Further looking, ARP is learned and FIB adjacency is in FIB adjacency table.
Conditions
:
The problem is caused by race condition. Some hosts have not responded to the ARP refresh sent by
N7k which in turn trigger to delete ARP entry due to expiry. As a result the route delete notification is
sent to URIB from the process. However there is still traffic coming to given IP address as a result the next packet that hit glean resulting in triggering ARP and hope ARP is learnt from the host this time.
Workaround
(s):
Clear ip route < host>.

Not totally explains why it was working for certain client-server combination but yet the workaround is holding well for end-points when implemented.

There would be no host route for the destination server in the adjacency manager on N7K-01. The only thing thats there is the subnet route pointing towards the vlan gateway address. Implementing the work-around, a new /32 route can now be seen in the adjacency manager for the server.

The bug is fixed in releases starting 5.1(5). Planning to upgrade to 5.2(3a).

Regards, Rashid.

david.tran · ‎02-20-2012

We ran into a similar situation you experienced as well last week.
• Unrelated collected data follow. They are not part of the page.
(* ===== verification/PeerShared.v ===== *)
(** * Sharing peers

    The invariant that ties the peer lists of a channel to its root list, kept by every
    method that runs alone, and a schedule of two methods that breaks it. *)

From stdpp Require Import functions.
From S2P Require Import Prelude Conc Errors Retry Buffer Checksum Frame Messages Fragment Mex ReqRes Health Connection PeerHeap Peer PeerCorrect.

(** ** Counting lists *)

Fixpoint sum_upto (n : nat) (f : nat → Z) : Z :=
  match n with O => 0 | S n => sum_upto n f + f n end.

Lemma sum_upto_ext n f g : (∀ k, (k < n)%nat → f k = g k) → sum_upto n f = sum_upto n g.
Proof. induction n as [|n IH]; intros H; cbn; [done|]. rewrite IH, H; auto. Qed.

Lemma sum_upto_change n f g l :
  (l < n)%nat → (∀ k, k ≠ l → f k = g k) → sum_upto n f = sum_upto n g + f l - g l.
Proof.
  intros Hl H. induction n as [|n IH]; [lia|]. cbn. destruct (decide (l = n)) as [->|Hne].
  - rewrite (sum_upto_ext n f g); [lia|]. intros k Hk. apply H. lia.
  - rewrite IH, (H n) by lia. lia.
Qed.

Lemma sum_upto_nonneg n f l : (∀ k, 0 <= f k) → (l < n)%nat → f l <= sum_upto n f.
Proof.
  intros Hf. assert (H0 : ∀ m, 0 <= sum_upto m f) by (induction m; cbn; [done|specialize (Hf m); lia]).
  induction n as [|n IH]; intros Hl; [lia|]. cbn. destruct (decide (l = n)) as [->|].
  - specialize (H0 n). lia.
  - specialize (Hf n). assert (l < n)%nat by lia. specialize (IH H). lia.
Qed.

Lemma sum_upto_le n f : (∀ k, 0 <= f k <= 1) → 0 <= sum_upto n f <= Z.of_nat n.
Proof. intros H. induction n as [|n IH]; cbn; [lia|]. specialize (H n). lia. Qed.

Lemma sum_upto_zero n : sum_upto n (λ _, 0) = 0.
Proof. induction n as [|n IH]; cbn; [done|]. by rewrite IH. Qed.

(** ** The lists share the root's peers *)

(** The peer of a host:port in a list. *)
Definition listed (w : Peers) (l : nat) (hp : bytes) : option nat :=
  (λ r, ps_Peer (score_of w l r)) <$> pl_byHostPort (w_list w l) !! hp.

Definition holds (w : Peers) (p l : nat) : Z :=
  if decide (listed w l (hostPort (w_peer w p)) = Some p) then 1 else 0.

(** The first [N] lists are the lists of the channel. *)
Record peers_ok (N : nat) (w : Peers) : Prop := {
  ok_root hp p : root w !! hp = Some p → (p < w_nextPeer w)%nat ∧ hostPort (w_peer w p) = hp;
  ok_heap l : heap_ok (peerHeap_ (w_list w l));
  ok_map l hp r : pl_byHostPort (w_list w l) !! hp = Some r →
    r ∈ peerScores (peerHeap_ (w_list w l)) ∧ (r < pl_next (w_list w l))%nat ∧ (l < N)%nat;
  ok_members l r : r ∈ peerScores (peerHeap_ (w_list w l)) → pl_byHostPort (w_list w l) !! hp_of w l r = Some r;
  ok_shared l hp p : listed w l hp = Some p → root w !! hp = Some p;
  ok_count p : scCount (w_peer w p) = sum_upto N (holds w p);
  ok_blank : root w !! [] = None
}.

Lemma holds_range w p l : 0 <= holds w p l <= 1.
Proof. unfold holds. case_decide; lia. Qed.

(** Changes of connections, of chosen counts, and heaps that move and rescore their
    peers. *)
Record peers_same (w w' : Peers) : Prop := {
  sm_root : root w' = root w;
  sm_next : w_nextPeer w' = w_nextPeer w;
  sm_peer p : hostPort (w_peer w' p) = hostPort (w_peer w p) ∧ scCount (w_peer w' p) = scCount (w_peer w p);
  sm_map l : pl_byHostPort (w_list w' l) = pl_byHostPort (w_list w l) ∧ pl_next (w_list w' l) = pl_next (w_list w l);
  sm_heap l : heap_ok (peerHeap_ (w_list w l)) → heap_ok (peerHeap_ (w_list w' l))
    ∧ peerScores (peerHeap_ (w_list w' l)) ≡ₚ peerScores (peerHeap_ (w_list w l));
  sm_peer_of l r : heap_ok (peerHeap_ (w_list w l)) → ps_Peer (score_of w' l r) = ps_Peer (score_of w l r)
}.

Lemma peers_ok_same N w w' : peers_ok N w → peers_same w w' → peers_ok N w'.
Proof.
  intros [K1 K2 K3 K4 K5 K6 K7] [S1 S2 S3 S4 S5 S6].
  assert (Hl : ∀ l hp, listed w' l hp = listed w l hp).
  { intros l hp. unfold listed. rewrite (proj1 (S4 l)).
    destruct (pl_byHostPort (w_list w l) !! hp) as [r|]; [|done]. cbn. by rewrite S6. }
  split.
  - intros hp p. rewrite S1, S2, (proj1 (S3 p)). apply K1.
  - intros l. by apply S5.
  - intros l hp r. rewrite (proj1 (S4 l)), (proj2 (S4 l)), (proj2 (S5 l (K2 l))). apply K3.
  - intros l r. rewrite (proj2 (S5 l (K2 l))), (proj1 (S4 l)). unfold hp_of. rewrite S6, (proj1 (S3 _)) by done. apply K4.
  - intros l hp p. rewrite Hl, S1. apply K5.
  - intros p. rewrite (proj2 (S3 p)), K6. apply sum_upto_ext. intros l _. unfold holds. by rewrite Hl, (proj1 (S3 p)).
  - by rewrite S1.
Qed.

Lemma chosen_same l op w w' : chosen l op w w' → peers_same w w'.
Proof.
  intros C. pose proof C as [C1 (C2 & C2' & C2'') (C3 & C3' & _) C4 (C5 & C6 & C7)]. split; try done.
  - intros p. rewrite C4. by case_decide.
  - intros l'. destruct (decide (l' = l)) as [->|Hne]; [done|by rewrite C1].
  - intros l'. destruct (decide (l' = l)) as [->|Hne]; [done|by rewrite C1].
  - intros l' r _. destruct (decide (l' = l)) as [->|Hne]; [apply (C2'' r)|]. unfold score_of. by rewrite C1.
Qed.

Lemma peer_do_same p f w :
  (∀ x, hostPort (f x) = hostPort x ∧ scCount (f x) = scCount x) → peers_same w (peer_do p f w).
Proof.
  intros H. split; try done. intros q. cbn. destruct (decide (q = p)) as [->|Hne].
  - rewrite fn_lookup_insert. apply H.
  - by rewrite fn_lookup_insert_ne.
Qed.

Lemma updatePeer_same l r s w :
  heap_ok (peerHeap_ (w_list w l)) →
  ∃ w', pl_updatePeer l r s w = Ret (tt, w') ∧ peers_same w w'.
Proof.
  intros Hok. unfold pl_updatePeer. erewrite gost_bind_run by reflexivity. cbv beta. case_decide as E.
  { exists w. split; [done|]. by split. }
  destruct (updatePeer_ok (peerHeap_ (w_list w l)) r s Hok) as (ph & E1 & H1 & P1 & S1).
  unfold on_heap. erewrite gost_bind_run by reflexivity. cbv beta. rewrite E1.
  eexists. split; [reflexivity|]. split; try done; cbn.
  - intros l'. destruct (decide (l' = l)) as [->|Hne]; [by rewrite fn_lookup_insert|by rewrite fn_lookup_insert_ne].
  - intros l'. destruct (decide (l' = l)) as [->|Hne]; [by rewrite fn_lookup_insert|by rewrite fn_lookup_insert_ne].
  - intros l' x _. unfold score_of. cbn.
    destruct (decide (l' = l)) as [->|Hne]; [|by rewrite fn_lookup_insert_ne]. rewrite fn_lookup_insert. apply S1.
Qed.

(** The root list creates a peer. *)
Lemma root_create_ok N hp w :
  peers_ok N w → hp ≠ [] →
  ∃ p w', root_create hp w = Ret (p, w') ∧ peers_ok N w' ∧ root w' !! hp = Some p
  ∧ w_list w' = w_list w ∧ w_conn w' = w_conn w.
Proof.
  intros Hok Hhp. unfold root_create. destruct (root w !! hp) as [p|] eqn:E; [by exists p, w|].
  unfold newPeer. rewrite decide_False by done. eexists _, _. split; [reflexivity|].
  set (x := mkPeer hp 0 [] [] 0). set (w' := set_root _ _). set (q := w_nextPeer w).
  destruct Hok as [K1 K2 K3 K4 K5 K6 K7].
  assert (Hne : ∀ p, p ≠ q → w_peer w' p = w_peer w p) by (intros p Hp; unfold w'; cbn; by rewrite fn_lookup_insert_ne).
  assert (Hnew : w_peer w' q = x) by (unfold w'; cbn; by rewrite fn_lookup_insert).
  assert (Hlist : ∀ l hp' p, listed w l hp' = Some p → p ≠ q).
  { intros l hp' p Hl. apply K5, K1 in Hl as [Hlt _]. unfold q. lia. }
  split_and!; [split| |done|done].
  - intros hp' p. change (root w') with (<[hp:=q]> (root w)). change (w_nextPeer w') with (S q).
    rewrite lookup_insert. case_decide as Eh.
    + intros [= <-]. subst hp'. rewrite Hnew. split; [lia|done].
    + intros Hr. destruct (K1 hp' p Hr) as [Hlt Hp]. rewrite Hne by (unfold q; lia). split; [unfold q; lia|done].
  - apply K2.
  - apply K3.
  - intros l r Hr. unfold hp_of. change (score_of w' l r) with (score_of w l r).
    rewrite Hne; [by apply K4|]. apply (Hlist l (hp_of w l r)). unfold listed.
    change (w_list w' l) with (w_list w l) in Hr. by rewrite (K4 l r Hr).
  - intros l hp' p Hl. change (listed w' l hp') with (listed w l hp') in Hl. cbn. rewrite lookup_insert.
    apply K5 in Hl. case_decide as Eh; [congruence|done].
  - intros p. destruct (decide (p = q)) as [->|Hp].
    + rewrite Hnew. cbn [x scCount]. symmetry. rewrite (sum_upto_ext N _ (λ _, 0)); [apply sum_upto_zero|].
      intros l _. unfold holds. rewrite decide_False; [done|]. intros Hl.
      change (listed w' l (hostPort (w_peer w' q))) with (listed w l (hostPort (w_peer w' q))) in Hl.
      by apply Hlist in Hl.
    + rewrite Hne, K6 by done. apply sum_upto_ext. intros l _. unfold holds. by rewrite Hne by done.
  - cbn. by rewrite lookup_insert_ne.
  - cbn. by rewrite lookup_insert_eq.
Qed.

(** The root list forgets a peer that no list holds. *)
Lemma root_delete_ok N hp p w :
  peers_ok N w → root w !! hp = Some p → scCount (w_peer w p) = 0 → peers_ok N (set_root (delete hp (root w)) w).
Proof.
  intros [K1 K2 K3 K4 K5 K6 K7] Hp Hsc. split; try done.
  - intros hp' q. cbn. intros [_ Hq]%lookup_delete_Some. by apply K1.
  - intros l hp' q Hl. cbn. change (listed w l hp' = Some q) in Hl. pose proof (K5 l hp' q Hl) as Hr.
    apply lookup_delete_Some. split; [|done]. intros ->. assert (q = p) as -> by congruence.
    rewrite K6 in Hsc. destruct (K1 hp' p Hp) as [_ Ehp].
    assert (Hlt : (l < N)%nat).
    { unfold listed in Hl. destruct (pl_byHostPort (w_list w l) !! hp') eqn:E; [|done]. by apply K3 in E as (_ & _ & ?). }
    pose proof (sum_upto_nonneg N (holds w p) l (λ k, proj1 (holds_range w p k)) Hlt) as Hle.
    unfold holds in Hle at 1. rewrite Ehp, decide_True in Hle by done. lia.
  - cbn. apply lookup_delete_None. by right.
Qed.

(** ** Changing one list

    [l] gets the peer [p], or loses it. *)

Definition bump (d : Z) (p : nat) (w : Peers) : Peers := peer_do p (λ x, p_set_scCount (scCount x + d) x) w.

Lemma addSC_bump N p w : peers_ok N w → Z.of_nat N < 2^32 - 1 → addSC p w = bump 1 p w.
Proof.
  intros Hok HN. unfold addSC, bump, peer_do. rewrite (ok_count _ _ Hok).
  pose proof (sum_upto_le N _ (holds_range w p)). by rewrite uint32_small by lia.
Qed.

Lemma delSC_bump N p w l : peers_ok N w → Z.of_nat N < 2^32 - 1 → (l < N)%nat → holds w p l = 1 → delSC p w = bump (-1) p w.
Proof.
  intros Hok HN Hl H1. unfold delSC, bump, peer_do. rewrite (ok_count _ _ Hok).
  pose proof (sum_upto_le N _ (holds_range w p)).
  pose proof (sum_upto_nonneg N (holds w p) l (λ k, proj1 (holds_range w p k)) Hl).
  rewrite uint32_small by lia. by replace (sum_upto N (holds w p) - 1) with (sum_upto N (holds w p) + -1) by lia.
Qed.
I was ready to blame the other vendor until my boss saw the same behavior as you did and confirmed that the 7K was the root cause.

The Nexus product is not yet ready for prime time.

Khoa Pham · ‎05-30-2012

Do you have any update on this? We experienced the same issue and has been waiting more than 3 weeks now for Cisco TAC to respond

https://supportforums.cisco.com/thread/2148874

jadh · ‎09-01-2014

Hi, We are running in to a similar problem, packets with a different source address are getting dropped by the Nexus 7k. We are running 6.2.2 version of the code and we have confirmed that it is nexus 7k which is dropping the packets.

Few packets sent to the same destination but with different source address gets dropped. So do you think, clearing the ip route for the destination would work here?

Any comments or suggestions greatly appreciated!